Shader Extension
by LSnK
Latest version: 1.4
Last updated: 22/Dec/2010

Currently does not work with GM 8.1 onward.

Changelog
1.4: Fixed d3d_vs_create(), it was ignoring constants set by the 'def' instruction.
1.4: Changed VS configs so they work like the others. No overwriting without explicit definition.

1.3: Added z-bias control. Prevents z-fighting between coplanar polygons; useful for shadows and decals.
1.3: Added extended primitive functions which can draw up to 8192 vertices at once with position, normal, colour, specular, eight textures and eight sets of texture coordinates.
1.3: Added vertex shader 1.1 support and related functions. Due to GM's nefarious machinations, their use is limited to the the extended primitive functions.
1.3: Added helper functions which directly set shader constants to GM-format colours.
1.3: Changed configs: PS/VS/tex configs are now independent.
1.3: Changed d3d_set_tex_all: now sets stage 0 too. The extended primitive functions use it.
1.3: Demo has been updated with a water post-processing effect. Press P.

1.2: Added d3d_dev_get_ps_version, checks pixel shader support.
1.2: Added d3d_set_tex_border, sets colour and alpha for tex_wrap_border mode.
1.2: d3d_set_tex* functions now accept -1 as the tex parameter.

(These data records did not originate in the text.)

(* ===== verification/Shell.v ===== *)
(** * Words of a device's shell

    [shlex.quote], as the code uses it to get a command through two parses: the shell of
    the device splits what [adb shell] sends, and [su -c] starts a second one. *)
From stdpp Require Import base list strings sets.
From Stdlib Require Import ZArith Lia Ascii.
From S2P Require Import Prelude PyStr.
Local Open Scope stdpp_scope.

Definition apostrophe : ascii := ascii_of_nat 39.
Definition double_quote : ascii := ascii_of_nat 34.

(** The characters [shlex] leaves alone. *)
Definition shell_safe (c : ascii) : bool :=
  is_alnum c || bool_decide (c ∈ chars "_@%+=:,./-").

(** [s.replace] of an apostrophe by its quoted form, character by character. *)
Definition quoted_char (c : ascii) : list ascii :=
  if decide (c = apostrophe) then [apostrophe; double_quote; apostrophe; double_quote; apostrophe] else [c].

Definition shlex_quote (s : string) : string :=
  if String.eqb s "" then of_chars [apostrophe; apostrophe]
  else if all_chars shell_safe s then s
  else of_chars ([apostrophe] ++ concat (map quoted_char (chars s)) ++ [apostrophe]).

(** ** What a shell makes of a text *)

(** The parts of a word, as far as the standard fixes them: characters without a special
    meaning, text between apostrophes, and a quoted apostrophe. *)
Inductive segment : Type :=
| Bare (l : list ascii)
| Literal (l : list ascii)
| QuotedApostrophe.

Definition segment_ok (g : segment) : Prop :=
  match g with
  | Bare l => l <> [] /\ forallb shell_safe l = true
  | Literal l => apostrophe ∉ l
  | QuotedApostrophe => True
  end.

Definition segment_text (g : segment) : list ascii :=
  match g with
  | Bare l => l
  | Literal l => [apostrophe] ++ l ++ [apostrophe]
  | QuotedApostrophe => [double_quote; apostrophe; double_quote]
  end.
Definition segment_value (g : segment) : list ascii :=
  match g with Bare l | Literal l => l | QuotedApostrophe => [apostrophe] end.

Abbreviation word := (list segment).
Definition word_ok (w : word) : Prop := w <> [] /\ Forall segment_ok w.
Definition word_text (w : word) : string := of_chars (concat (map segment_text w)).
Definition word_value (w : word) : string := of_chars (concat (map segment_value w)).

(** The first word of a command is no assignment. *)
Definition no_assignment (ws : list word) : Prop :=
  match ws with w :: _ => "="%char ∉ chars (word_text w) | [] => True end.

(** [device_words argv]: the words the shell of the device runs for [adb shell argv];
    [su_words args]: those of the shell that [su -c args] starts. *)
Class DeviceShell := {
  device_words : list string -> list string;
  su_words : list string -> list string }.

(** Both join their arguments with blanks and split the text as POSIX says. *)
Class DeviceShellLaws (S : DeviceShell) : Prop := {
  device_splits : forall argv ws, Forall word_ok ws -> no_assignment ws ->
    join " " argv = join " " (map word_text ws) -> device_words argv = map word_value ws;
  su_splits : forall argv ws, Forall word_ok ws -> no_assignment ws ->
    join " " argv = join " " (map word_text ws) -> su_words argv = map word_value ws }.

(** ** Quoting is undone by one parse *)

(** The segments of a quoted text: between two apostrophes of [s] a literal. *)
Fixpoint pieces (cur : list ascii) (l : list ascii) : word :=
  match l with
  | [] => [Literal cur]
  | c :: l' => if decide (c = apostrophe) then Literal cur :: QuotedApostrophe :: pieces [] l'
               else pieces (cur ++ [c]) l'
  end.

Definition quote_word (s : string) : word :=
  if String.eqb s "" then [Literal []]
  else if all_chars shell_safe s then [Bare (chars s)]
  else pieces [] (chars s).

Lemma pieces_ok l : forall cur, apostrophe ∉ cur -> Forall segment_ok (pieces cur l).
Proof.
  induction l as [|c l IH]; intros cur Hcur; simpl; [by repeat constructor|].
  case_decide as Hc.
  - do 2 (constructor; [done|]). apply IH. set_solver.
  - apply IH. set_solver.
Qed.

Lemma pieces_nonempty l : forall cur, pieces cur l <> [].
Proof. induction l as [|c l IH]; intros cur; simpl; [done|]. case_decide; [done|apply IH]. Qed.

Lemma pieces_value l : forall cur, concat (map segment_value (pieces cur l)) = cur ++ l.
Proof.
  induction l as [|c l IH]; intros cur; simpl; [by rewrite app_nil_r|].
  case_decide as Hc; simpl; rewrite IH; [by rewrite Hc|by rewrite <- app_assoc].
Qed.

Lemma pieces_text l : forall cur, concat (map segment_text (pieces cur l)) =
  [apostrophe] ++ cur ++ concat (map quoted_char l) ++ [apostrophe].
Proof.
  induction l as [|c l IH]; intros cur; simpl; [by rewrite app_nil_r|].
  unfold quoted_char at 1. case_decide as Hc; simpl; rewrite IH; simpl; by rewrite <- ?app_assoc.
Qed.

Lemma quote_word_ok s : word_ok (quote_word s).
Proof.
  unfold quote_word. destruct (String.eqb_spec s "") as [->|Hs]; [by repeat constructor; set_solver|].
  destruct (all_chars shell_safe s) eqn:Hsafe.
  - split; [done|]. constructor; [|done]. split; [|exact Hsafe]. by destruct s.
  - split; [apply pieces_nonempty|]. apply pieces_ok. set_solver.
Qed.

Lemma quote_word_text s : word_text (quote_word s) = shlex_quote s.
Proof.
  unfold quote_word, shlex_quote, word_text. destruct (String.eqb s ""); [done|].
  destruct (all_chars shell_safe s); simpl.
  - by rewrite app_nil_r, of_chars_chars.
  - by rewrite pieces_text.
Qed.

Lemma quote_word_value s : word_value (quote_word s) = s.
Proof.
  unfold quote_word, word_value. destruct (String.eqb_spec s "") as [->|]; [done|].
  destruct (all_chars shell_safe s); simpl; [by rewrite app_nil_r, of_chars_chars|].
  rewrite pieces_value, app_nil_l. apply of_chars_chars.
Qed.

(** A plain argument is a word as it stands. *)
Definition plain_word (s : string) : word := [Bare (chars s)].
Lemma plain_word_ok s : s <> "" -> all_chars shell_safe s = true -> word_ok (plain_word s).
Proof. intros Hs Ha. split; [done|]. constructor; [|done]. split; [by destruct s|exact Ha]. Qed.
Lemma plain_word_text s : word_text (plain_word s) = s.
Proof. unfold word_text. simpl. by rewrite app_nil_r, of_chars_chars. Qed.
Lemma plain_word_value s : word_value (plain_word s) = s.
Proof. unfold word_value. simpl. by rewrite app_nil_r, of_chars_chars. Qed.

Section shell.
Context {S : DeviceShell} `{SL : !DeviceShellLaws S}.

(** A command quoted for [su -c] arrives as one argument, whatever it contains. *)
Lemma su_command_arrives cmd :
  device_words ["su"; "-c"; shlex_quote cmd] = ["su"; "-c"; cmd].
Proof.
  rewrite (device_splits _ [plain_word "su"; plain_word "-c"; quote_word cmd]).
  - simpl. by rewrite quote_word_value.
  - repeat constructor; try done; apply quote_word_ok.
  - simpl. set_solver.
  - simpl. by rewrite quote_word_text.
Qed.

(** A command line of plain words and one quoted argument is split as it was meant. *)
Lemma su_splits_quoted (head : list string) (arg : string) :
  head <> [] -> Forall (fun w => w <> "" /\ all_chars shell_safe w = true) head ->
  "="%char ∉ chars (default "" (list.head head)) ->
  su_words [join " " (head ++ [shlex_quote arg])] = head ++ [arg].
Proof.
  intros Hne Hh He. rewrite (su_splits _ (map plain_word head ++ [quote_word arg])).
  - rewrite map_app, map_map. simpl. rewrite quote_word_value. f_equal.
    rewrite <- (map_id head) at 2. apply map_ext. apply plain_word_value.
  - apply Forall_app. split; [|constructor; [apply quote_word_ok|done]].
    apply Forall_map. eapply Forall_impl; [exact Hh|]. intros w []. by apply plain_word_ok.
  - destruct head as [|w head]; [done|]. simpl in *. by rewrite plain_word_text.
  - simpl. f_equal. rewrite map_app, map_map. simpl. rewrite quote_word_text. f_equal.
    rewrite <- (map_id head) at 1. apply map_ext. intros w. by rewrite plain_word_text.
Qed.
End shell.

(** ** A shell with these laws *)
Module ShellSample.

Inductive mode : Type := Unquoted | InLiteral | InDouble.

(** [cur] is the word read so far, if one was begun. *)
Fixpoint scan (q : mode) (cur : option (list ascii)) (l : list ascii) : list string :=
  match l with
  | [] => match cur with Some w => [of_chars w] | None => [] end
  | c :: l' =>
      let add := Some (default [] cur ++ [c]) in
      match q with
      | Unquoted =>
          if decide (c = " "%char) then
            match cur with Some w => of_chars w :: scan Unquoted None l' | None => scan Unquoted None l' end
          else if decide (c = apostrophe) then scan InLiteral (Some (default [] cur)) l'
          else if decide (c = double_quote) then scan InDouble (Some (default [] cur)) l'
          else scan Unquoted add l'
      | InLiteral => if decide (c = apostrophe) then scan Unquoted cur l' else scan InLiteral add l'
      | InDouble => if decide (c = double_quote) then scan Unquoted cur l' else scan InDouble add l'
      end
  end.

#[export] Instance posix : DeviceShell := {|
  device_words argv := scan Unquoted None (chars (join " " argv));
  su_words argv := scan Unquoted None (chars (join " " argv)) |}.

Lemma scan_literal l rest cur : apostrophe ∉ l ->
  scan InLiteral (Some cur) (l ++ apostrophe :: rest) = scan Unquoted (Some (cur ++ l)) rest.
Proof.
  revert cur. induction l as [|c l IH]; intros cur Hl; [by rewrite app_nil_r|].
  apply not_elem_of_cons in Hl as [Hc Hl]. simpl. rewrite decide_False by congruence.
  rewrite IH by done. by rewrite <- app_assoc.
Qed.

Lemma scan_bare l rest cur : l <> [] -> forallb shell_safe l = true ->
  scan Unquoted cur (l ++ rest) = scan Unquoted (Some (default [] cur ++ l)) rest.
Proof.
  revert cur. induction l as [|c l IH]; intros cur Hne Hl; [done|]. simpl in *.
  apply andb_true_iff in Hl as [Hc Hl].
  do 3 (rewrite decide_False by (intros ->; by vm_compute in Hc)).
  destruct l as [|c' l]; [done|]. rewrite IH by done. simpl. by rewrite <- app_assoc.
Qed.

Lemma scan_segment g rest cur : segment_ok g ->
  scan Unquoted cur (segment_text g ++ rest) = scan Unquoted (Some (default [] cur ++ segment_value g)) rest.
Proof.
  destruct g as [l|l|]; simpl; intros Hg.
  - destruct Hg. by apply scan_bare.
  - rewrite <- app_assoc. by apply scan_literal.
  - reflexivity.
Qed.

Lemma scan_segments w rest : Forall segment_ok w -> forall cur, (w <> [] \/ is_Some cur) ->
  scan Unquoted cur (concat (map segment_text w) ++ rest) =
  scan Unquoted (Some (default [] cur ++ concat (map segment_value w))) rest.
Proof.
  induction 1 as [|g w Hg _ IH]; intros cur Hcur; simpl.
  - destruct Hcur as [|[c ->]]; [done|]. by rewrite app_nil_r.
  - rewrite <- app_assoc, scan_segment by done. rewrite IH by (right; by eexists). simpl. by rewrite <- app_assoc.
Qed.

Lemma scan_words ws : Forall word_ok ws ->
  scan Unquoted None (chars (join " " (map word_text ws))) = map word_value ws.
Proof.
  induction 1 as [|w ws [Hne Hw] Hws IH]; [done|]. destruct ws as [|w' ws].
  - simpl. unfold word_text. rewrite chars_of_chars, <- (app_nil_r (concat _)).
    rewrite scan_segments by auto. done.
  - change (chars (join " " (map word_text (w :: w' :: ws)))) with
      (chars (word_text w +:+ (" " +:+ join " " (map word_text (w' :: ws))))).
    rewrite !chars_app. unfold word_text at 1. rewrite chars_of_chars, scan_segments by auto.
    change (chars " ") with [" "%char]. cbn [app scan]. rewrite decide_True by done. by rewrite IH.
Qed.

#[export] Instance posix_laws : DeviceShellLaws posix.
Proof. split; intros argv ws Hws _ Hj; simpl; rewrite Hj; by apply scan_words. Qed.
End ShellSample.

This unbinds the texture from the stage making it safe to delete the associated resource in GM.
1.2: Fixed the extension's fillmode_ constants. They were named incorrectly.
1.2: Fixed d3d_set_tex_all in the DLL version. It was defined with the wrong number of arguments.
1.2: Fixed d3d_set_fog_color setting the wrong colours. D3D's colour format is RGB, not BGR.

1.1: First release.

ABOUT
Pixels shaders are awesome: powerful, fast and compatible. Now you can use them directly in GM!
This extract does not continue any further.